[Start of section]

Lemma streq_app name : forall b rest, no_nul name -> no_nul b -> streq name (b ++ 0 :: rest) = Ok (bool_decide (b = name)).
Proof.
  induction name as [|x name IH]; intros [|c b] rest Hn Hb; cbn [app streq].
  - by rewrite bool_decide_eq_true_2.
  - inversion_clear Hb. rewrite (proj2 (Z.eqb_neq c 0)) by done. by rewrite bool_decide_eq_false_2.
  - inversion_clear Hn. rewrite (proj2 (Z.eqb_neq x 0)) by done. by rewrite bool_decide_eq_false_2.
  - inversion_clear Hn. inversion_clear Hb. destruct (x =? c) eqn:E; zify_bool.
    + subst. rewrite IH by done. f_equal. apply bool_decide_ext. split; [by intros ->|by intros [= ->]].
    + rewrite bool_decide_eq_false_2; [done|]. by intros [= ->].
Qed.

Lemma encode_strings_cons n ns : encode_strings (n :: ns) = n ++ 0 :: encode_strings ns.
Proof. unfold encode_strings. cbn [fmap list_fmap concat]. by rewrite <- app_assoc. Qed.

Lemma find_name_strings name ns : forall fuel rest off size, no_nul name -> Forall no_nul ns ->
  size = off + Zlen (encode_strings ns) -> (length (encode_strings ns) < fuel)%nat ->
  find_name fuel name (encode_strings ns ++ rest) off size = Ok ((fun o => off + o) <$> string_offset name ns).
Proof.
  induction ns as [|n ns IH]; intros fuel rest off size Hn Hns -> Hf; (destruct fuel as [|fuel]; [lia|]); cbn [find_name].
  - change (Zlen (encode_strings [])) with 0. by rewrite Z.add_0_r, Z.eqb_refl.
  - inversion_clear Hns as [|? ? Hb Hns']. rewrite encode_strings_cons in *. rewrite Zlen_app, Zlen_cons.
    rewrite length_app in Hf. cbn [length] in Hf.
    pose proof (Zlen_nonneg n). pose proof (Zlen_nonneg (encode_strings ns)).
    rewrite (proj2 (Z.eqb_neq off _)) by lia. rewrite <- app_assoc. cbn [app].
    rewrite streq_app by done. rstep. cbn [string_offset]. case_bool_decide; [cbn; by rewrite Z.add_0_r|].
    rewrite strlen_at_app by done. rstep.
    assert (plus (n ++ 0 :: encode_strings ns ++ rest) (Zlen n + 1) = encode_strings ns ++ rest) as ->.
    { change (n ++ 0 :: encode_strings ns ++ rest) with (n ++ [0] ++ (encode_strings ns ++ rest)).
      rewrite app_assoc. apply plus_app. by rewrite Zlen_app. }
    rewrite IH by first [done|lia]. destruct (string_offset name ns) as [o|]; [|done]. cbn. do 2 f_equal. lia.
Qed.

Lemma find_section_named_table t offset l : forall p, table_at (section_at t) sizeof_Shdr p l ->
  find_section_named t (length l) p offset =
    Ok ((fun i => p + sizeof_Shdr * Z.of_nat i) <$> position (fun s => s_name s =? offset) l).
Proof.
  induction l as [|s l IH]; intros p Ht; [done|]. destruct Ht as [(_ & Hn & _) Ht].
  cbn [length find_section_named position]. rewrite Hn. rstep.
  destruct (s_name s =? offset); [cbn; do 2 f_equal; unfold sizeof_Shdr; lia|]. rewrite IH by done.
  destruct (position _ l) as [i|]; [|done]. cbn. do 2 f_equal. unfold sizeof_Shdr. lia.
Qed.
(* ===== verification/Dwarf.v ===== *)
(** * symbolizer/Dwarf: from an address to a file and a line

    Abbreviations, attribute values and Dwarf::FindAddress of
    claire/common/symbolizer/Dwarf.{h,cc}, on top of the readers, the line number
    machine and the ELF file. *)

From S2P Require Import Prelude Bytes Elf StringPiece DwarfReader LineNumberVM.
Open Scope Z_scope.

(** ** The parser and its sections *)

(** [elf_] tells whether there is a file to read. *)
(* @src claire/common/symbolizer/Dwarf.h:277-281 Dwarf *)
Record Dwarf := mkDwarf {
  elf_ : bool; info_ : StringPiece; abbrev_ : StringPiece; aranges_ : StringPiece; line_ : StringPiece;
  strings_ : StringPiece }.

(* @src claire/common/symbolizer/Dwarf.cc:279-289 Dwarf::GetSection *)
Definition GetSection (elf : ElfFile) (name : bytes) : res (option StringPiece) :=
  elf_section ← GetSectionByName elf name;
  match elf_section with
  | None => Ok None
  | Some s => body ← GetSectionBody elf s; Ok (Some body)
  end.

(** The sections in the order in which they are asked for: the first one that is
    missing ends the initialisation. *)
(* @src claire/common/symbolizer/Dwarf.cc:291-304 Dwarf::Init *)
Definition Dwarf_Init (elf : ElfFile) : res Dwarf :=
  let null := Piece [] 0 in
  info ← GetSection elf (str ".debug_info");
  match info with None => Ok (mkDwarf false null null null null null) | Some info =>
  abbrev ← GetSection elf (str ".debug_abbrev");
  match abbrev with None => Ok (mkDwarf false info null null null null) | Some abbrev =>
  aranges ← GetSection elf (str ".debug_aranges");
  match aranges with None => Ok (mkDwarf false info abbrev null null null) | Some aranges =>
  line ← GetSection elf (str ".debug_line");
  match line with None => Ok (mkDwarf false info abbrev aranges null null) | Some line =>
  strings ← GetSection elf (str ".debug_str");
  match strings with None => Ok (mkDwarf false info abbrev aranges line null) | Some strings =>
  again ← GetSection elf (str ".debug_str");
  Ok (mkDwarf true info abbrev aranges line (default strings again))
  end end end end end.

(* @src claire/common/symbolizer/Dwarf.cc:139-143 Dwarf::Dwarf *)
Definition Dwarf_new (elf : ElfFile) : res Dwarf := Dwarf_Init elf.

(** ** Constants of the standard, as in <dwarf.h> *)
Definition DW_CHILDREN_no := 0.
Definition DW_TAG_compile_unit := 17.
Definition DW_AT_name := 3.
Definition DW_AT_stmt_list := 16.
Definition DW_AT_comp_dir := 27.
Definition DW_FORM_addr := 1.
Definition DW_FORM_block2 := 3.
Definition DW_FORM_block4 := 4.
Definition DW_FORM_data2 := 5.
Definition DW_FORM_data4 := 6.
Definition DW_FORM_data8 := 7.
Definition DW_FORM_string := 8.
Definition DW_FORM_block := 9.
Definition DW_FORM_block1 := 10.
Definition DW_FORM_data1 := 11.
Definition DW_FORM_flag := 12.
Definition DW_FORM_sdata := 13.
Definition DW_FORM_strp := 14.
Definition DW_FORM_udata := 15.
Definition DW_FORM_ref_addr := 16.
Definition DW_FORM_ref1 := 17.
Definition DW_FORM_ref2 := 18.
Definition DW_FORM_ref4 := 19.
Definition DW_FORM_ref8 := 20.
Definition DW_FORM_ref_udata := 21.
Definition DW_FORM_indirect := 22.
Definition DW_FORM_sec_offset := 23.
Definition DW_FORM_exprloc := 24.
Definition DW_FORM_flag_present := 25.

(** ** Abbreviations *)

(* @src claire/common/symbolizer/Dwarf.h:164-168 Attribute *)
Record Attribute := mkAttribute { attr_name : Z; attr_form : Z }.

(* @src claire/common/symbolizer/Dwarf.h:158-171 DIEAbbreviation *)
Record DIEAbbreviation := mkDIEAbbreviation { code : Z; tag : Z; has_children : bool; attributes : StringPiece }.

(* @src claire/common/symbolizer/Dwarf.cc:337-340 Dwarf::ReadAttribute *)
Definition ReadAttribute (s : StringPiece) : res (Attribute * StringPiece) :=
  '(name, s) ← ReadULEB s;
  '(form, s) ← ReadULEB s;
  Ok (mkAttribute name form, s).

Definition is_end (a : Attribute) : bool := (attr_name a =? 0) && (attr_form a =? 0).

[End of section]

■ **Description of the task**:
The word "length" may turn up on some lines of these records; say how many, with no other words.

■ **Solution to this exercise**:
4